Written by Todd Sloane
My wife and I used to live near a commuter rail line in suburban Chicago. When we first bought our home, the relative tranquility of our street was interrupted regularly by the thunderous noise and not insignificant shaking caused by the locomotives as trains sped by. I would be awakened repeatedly in the early hours of each day, even weekends, to the point where I wondered if we had made a huge mistake buying a home in that area.
Within a few months, however, what had been a hazard to our health hadn’t just dissipated, it had vanished. The trains still made the same noise, but we had acclimated to it so completely that when friends came over and asked how we dealt with the racket, we would pause for a second to figure out what they were referring to. The only time we noticed the trains was when the engineer would blow the massive horn to alert a car or somebody on foot trying to beat the gates going down at a nearby grade crossing. A few times in our town, which has multiple train crossings, somebody failed to make it over the tracks in time, with fatal result.
This is the experience of the hospital. Patients and visitors, in an unfamiliar environment, are always hyperaware of the din around them, replete with moaning patients, creaking wheels on carts, hallway conversations among staff and, most irritatingly, the incessant beeping of the many alarms on medical equipment, especially IV pumps. The staff are like my wife and I with our locomotive neighbors, completely acclimated to the point where many alarms go unnoticed, or else so irritated by the louder ones that they turn off the alarm function, even on cardiac monitors. It is what is known as alarm fatigue, and it is completely understandable.
The Joint Commission, which has sounded the alarm about alarm fatigue on more than one occasion, found that on one critical care unit, 150 to 400 physiologic monitoring alarms were sounding per patient per day. With 12 patients on the unit, and using the midpoint of the number of alarms, a nurse on a 12-hour shift would hear more than two alarms per minute or 137 an hour.
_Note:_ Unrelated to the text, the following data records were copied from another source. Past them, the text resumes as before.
Lemma split_digest_Ok s n d : split_digest s = Ok (n, d) -> s = n ++ d /\ digest_suffix d.
Proof.
  unfold split_digest. destruct (bool_decide (64 ∈ s)) eqn:G.
  - destruct (negb (count 64 s =? 1)); [done|]. destruct (rpartition 64 s) as [[a f] b] eqn:Er. intros (x & Ex & E)%result_bind_Ok.
    apply (inj Ok) in E. apply pair_equal_spec in E as [<- <-]. destruct f; [|exfalso; apply rpartition_missing in Er; by bool_norm].
    apply rpartition_found in Er as [-> _]. split; [done|]. right. exists b. split; [done|]. exists (VStr b), (with_field reference_field ".digest").
    pose proof (canonical_digest_Ok _ _ _ Ex) as [Eb _]. assert (x = b) as -> by congruence. done.
  - intros E. apply (inj Ok) in E. apply pair_equal_spec in E as [<- <-]. rewrite app_nil_r. split; [done|by left].
Qed.

Lemma split_tag_again n t : named n -> tag_suffix t -> split_tag (n ++ t) = Ok (n, t).
Proof.
  intros Hn [->|(x & -> & Hx)]; unfold split_tag.
  - rewrite app_nil_r. destruct (decide (58 ∈ n)) as [Hin|Hin]; [|by rewrite partition_rev_free].
    destruct (rpartition 58 n) as [[a f] b] eqn:Er. destruct f; [|done]. apply rpartition_found in Er as [Er Hb].
    destruct (n_colon n Hn Hin) as (a' & b' & Ea & Hb'). rewrite bool_decide_eq_true_2; [done|].
    rewrite Ea in Er. clear -Er Hb'. revert a Er. induction a' as [|x a' IH]; intros [|y a] Er; cbn [app] in Er.
    + done.
    + injection Er as <- Er. exfalso. apply Hb'. rewrite Er. apply elem_of_app. right. by left.
    + injection Er as -> <-. apply elem_of_app. right. by left.
    + injection Er as _ Er. by apply (IH a).
  - rewrite rpartition_app by (by eapply tag_free). rewrite bool_decide_eq_false_2 by (by eapply tag_free). by rewrite Hx.
Qed.

Lemma suffix_free c n t : named n -> tag_suffix t -> c = 64 \/ c = 92 -> c ∉ n ++ t.
Proof.
  intros Hn Ht Hc [Hin|Hin]%elem_of_app; [by eapply n_free|]. destruct Ht as [->|(x & -> & Hx)]; [by apply not_elem_of_nil in Hin|].
  apply elem_of_cons in Hin as [->|Hin]; [by destruct Hc|]. revert Hin. eapply tag_free; [done|]. by destruct Hc as [->| ->].
Qed.

Lemma split_digest_again n t d : named n -> tag_suffix t -> digest_suffix d -> split_digest (n ++ t ++ d) = Ok (n ++ t, d).
Proof.
  intros Hn Ht Hd. pose proof (suffix_free 64 n t Hn Ht ltac:(by left)) as Hfree. unfold split_digest. rewrite app_assoc.
  destruct Hd as [->|(x & -> & v & f & Hx)].
  - rewrite app_nil_r. by rewrite bool_decide_eq_false_2.
  - assert (64 ∉ x) as Hx64 by (by eapply digest_free). rewrite bool_decide_eq_true_2 by (apply elem_of_app; right; by left).
    rewrite count_app, count_cons_self, !count_free by done. cbn [Z.add Z.eqb Pos.eqb negb]. rewrite rpartition_app by done.
    rewrite (canonical_digest_again _ _ (with_field reference_field ".digest") _ Hx). done.
Qed.
(** [parse_provenance_referrer_manifest] *)
Definition parse_referrer (manifest_payload provenance_payload : bytes) (expected_subject : option descriptor) : result referrer :=
  let? p := parse_provenance provenance_payload in
  let subject := default (s_manifest (pr_source p)) expected_subject in
  let? data := load_strict_json manifest_payload "referrer manifest" in
  match data with
  | VDict d =>
      raise "invalid fields in referrer manifest" when negb (referrer_fields d) ;;
      raise "referrer manifest schemaVersion must be 2" when match d.["schemaVersion"] with VInt n => negb (n =? 2) | _ => true end ;;
      raise "referrer manifest has the wrong mediaType" when negb (eq_str (d.["mediaType"]) (u OCI_IMAGE_MANIFEST_MEDIA_TYPE)) ;;
      raise "referrer manifest has the wrong artifactType" when negb (eq_str (d.["artifactType"]) (u PROVENANCE_ARTIFACT_TYPE)) ;;
      let? config := descriptor_from_dict (d.["config"]) "referrer config" in
      raise "referrer config must be the exact OCI empty JSON descriptor" when negb (bool_decide (config = EMPTY_CONFIG_DESCRIPTOR)) ;;
      match d.["layers"] with
      | VList [layer] =>
          let? blob := descriptor_from_dict layer "referrer layers[0]" in
          let? expected := descriptor_init (VStr (u PROVENANCE_BLOB_MEDIA_TYPE)) (VStr (digest_text provenance_payload)) (VInt (zlen provenance_payload)) in
          raise "referrer provenance descriptor does not match the exact provenance bytes" when negb (bool_decide (blob = expected)) ;;
          let? parsed := descriptor_from_dict (d.["subject"]) "referrer subject" in
          raise "referrer subject does not exactly match the selected platform manifest"
            when negb (bool_decide (parsed = subject)) || negb (bool_decide (parsed = s_manifest (pr_source p))) ;;
          match default (VDict []) (dict_get d (u "annotations")) with
          | VDict raw =>
              let? items := consumer_annotation_items (Some raw) in
              let? digest := provenance_digest p in
              raise "referrer provenance digest annotation is incorrect"
                when match raw.[PROVENANCE_DIGEST_ANNOTATION] with VNone => false | v => negb (eq_str v digest) end ;;
              let? r := referrer_init parsed blob items in
              let? b := referrer_to_json_bytes r in
              raise "referrer manifest JSON must use the canonical UTF-8 encoding" when negb (bool_decide (manifest_payload = b)) ;;
              Ok r
          | _ => Err "referrer annotations must be an object"
          end
      | _ => Err "referrer manifest must contain exactly one provenance layer"
      end
  | _ => Err "referrer manifest must be an object"
  end.
End provenance.
(** * Descriptors *)

Definition descriptor_fixed (d : descriptor) : Prop := descriptor_init (VStr (d_media_type d)) (VStr (d_digest d)) (VInt (d_size d)) = Ok d.

Lemma zlen_lower s : zlen (lower s) = zlen s.
Proof. unfold zlen, lower. by rewrite length_map. Qed.

Lemma media_type_lower m : fullmatch media_type_re m = true -> fullmatch media_type_re (lower m) = true.
Proof. rewrite !fullmatch_spec. intros Hm. by apply lang_lower. Qed.

Lemma media_type_visible m : fullmatch media_type_re m = true -> visible m /\ m <> [].
Proof.
  intros Hm. split; [apply (fullmatch_visible media_type_re); [by vm_compute|done]|]. intros ->. by vm_compute in Hm.
Qed.

Lemma descriptor_init_fixed m dg s d : descriptor_init m dg s = Ok d -> descriptor_fixed d.
Proof.
  unfold descriptor_init. intros (t & Et & E)%result_bind_Ok. destruct (_ || _ || _) eqn:G; [done|].
  apply result_bind_Ok in E as (h & Eh & E). destruct s as [| |n| | | | |]; try done. destruct (negb ((0 <=? n) && _)) eqn:Gn; [done|]. apply (inj Ok) in E as <-.
  unfold descriptor_fixed, descriptor_init. cbn [d_media_type d_digest d_size]. bool_norm.
  match goal with Hm : fullmatch _ t = true |- _ => pose proof (media_type_lower t Hm) as Hl end.
  destruct (media_type_visible _ Hl) as [Hv Hne]. rewrite plain_text_visible by done. cbn [result_bind].
  rewrite split_lower by lia. rewrite length_map. rewrite bool_decide_eq_true_2 by done. cbn [negb orb].
  assert (existsb (fun c => 127 <? zlen c) (map lower (split 47 t)) = false) as ->.
  { match goal with Hx : existsb _ _ = false |- _ => rewrite <- Hx end. generalize (split 47 t) as l. intros l.
    induction l as [|a l IH]; [done|]. cbn [map existsb]. by rewrite zlen_lower, IH. }
  rewrite Hl. cbn [negb orb]. rewrite (canonical_digest_again _ _ _ _ Eh). cbn [result_bind].
  rewrite lower_idem. by rewrite !(proj2 (Z.leb_le _ _)) by lia.
Qed.
(** The annotations of the manifest: the given ones, and the digest if it is to be included. *)
Definition written_items (include_digest : bool) (digest : pystr) (given : list (pystr * pystr)) : list (pystr * pystr) :=
  sorted_items (if include_digest then item_set (sorted_items given) (u PROVENANCE_DIGEST_ANNOTATION) digest else sorted_items given).

Lemma written_items_ok inc b given : given_annotations given ->
  NoDup (keys (written_items inc (digest_text b) given)) /\ Forall text_item (written_items inc (digest_text b) given).
Proof.
  intros [Hn Ht]. unfold written_items. rewrite !sorted_items_perm. destruct inc.
  - split; [apply item_set_NoDup; by rewrite sorted_items_perm|]. apply item_set_text; [by rewrite sorted_items_perm|apply u_nonneg|apply digest_text_nonneg].
  - by rewrite sorted_items_perm.
Qed.

Lemma sorted_sorted l : sorted (sorted l) = sorted l.
Proof. apply sorted_unique, sorted_permutation. Qed.

Lemma given_digest inc b given d : given_annotations given ->
  (forall e, item_get (sorted_items given) (u PROVENANCE_DIGEST_ANNOTATION) = Some e -> e = digest_text b) ->
  item_get (written_items inc (digest_text b) given) (u PROVENANCE_DIGEST_ANNOTATION) = Some d -> d = digest_text b.
Proof.
  intros Hg He. destruct (written_items_ok inc b given Hg) as [Hn _]. unfold written_items in *. rewrite sorted_items_perm in Hn.
  erewrite item_get_perm; [|by rewrite sorted_items_perm|apply sorted_items_perm]. destruct inc; [|apply He].
  rewrite item_get_set. by intros [= <-].
Qed.

Lemma build_referrer_of p b inc given m : built_provenance p -> provenance_to_json_bytes p = Ok b -> given_annotations given ->
  build_referrer p inc (Some (annotation_values given)) = Ok m ->
  exists r, referrer_of p b r /\ referrer_to_json_bytes r = Ok m /\ r_annotations r = written_items inc (digest_text b) given.
Proof.
  intros Hp Hb Hg. unfold build_referrer, producer_annotation_items, consumer_annotation_items, result_map. rewrite entries_of. cbn [result_bind].
  destruct (existsb _ _); [done|]. cbn [result_bind]. rewrite (provenance_digest_bytes p b Hb). cbn [result_bind].
  destruct (match item_get _ _ with Some _ => _ | None => _ end) eqn:Gd; [done|]. rewrite Hb. cbn [result_bind].
  intros (d & Ed & E)%result_bind_Ok. apply result_bind_Ok in E as (r & Er & E). fold (written_items inc (digest_text b) given) in Er.
  destruct (written_items_ok inc b given Hg) as [Hn Ht]. unfold referrer_init in Er. pose proof Er as Er0.
  destruct (negb (one_of _ _)) eqn:G1; [done|]. destruct (negb (bool_decide (d_media_type d = _))) eqn:G2; [done|].
  apply result_bind_Ok in Er as (t & Et & Er). apply (inj Ok) in Er. subst r.
  eexists. split; [|split; [exact E|done]]. constructor; cbn [r_subject r_blob r_annotations]; try done.
  - unfold referrer_init. by rewrite G1, G2.
  - unfold written_items. by rewrite sorted_items_keys, sorted_sorted.
  - intros e. apply given_digest; [done|]. intros x Hx. rewrite Hx in Gd. by bool_norm.
Qed.
End referrer.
This is why when I have mentioned the AvaSys Stat Alert alarm to healthcare people who are unfamiliar with our system, they roll their eyes. “Not another alarm no one could miss,” you can almost hear them thinking. Then I say, “Let me tell you, this is one alarm you will respond to,” and I do so with certainty.
One reason is the sound. The AvaSys Stat Alert is loud and quite frankly irritating. It leaves no doubt it is not another IV alarm signaling an empty saline drip. It is designed not to sound like other alarms.
The Stat alert is a validated alarm, meaning a monitor tech has sounded it because of an immediate threat to the health of a patient (or, on occasion, a nurse or tech threatened by a patient or visitor). The alert is activated less than once per shift. On units with AvaSys, staff know to start running when they hear it, because they can often avert serious harm if they get to the room in time. The average response time to a Stat alert is 14 seconds. For those who know about alarm response times, that is very, very fast.
AvaSys has another role to play in reducing alarm fatigue. The monitor tech often can see if an alarm going off is because a saline bag is empty or a pulse oximeter has slipped off, giving nurses the opportunity to prioritize their responses. Conversely, monitor techs have seen patients in real distress and have sounded the Stat alert at the same time they call the nursing station to let them know another alarm has gone off for good reason.
AvaSys won’t solve alarm fatigue, but it sure helps in those rooms where it is deployed, and not just when patients are trying to get out of bed when they shouldn’t. The Stat Alert is like that train horn, ensuring that even those who can’t hear the routine alarms anymore know that there is good reason to pay attention.
Todd Sloane has consulted with AvaSure on communications and marketing since 2012.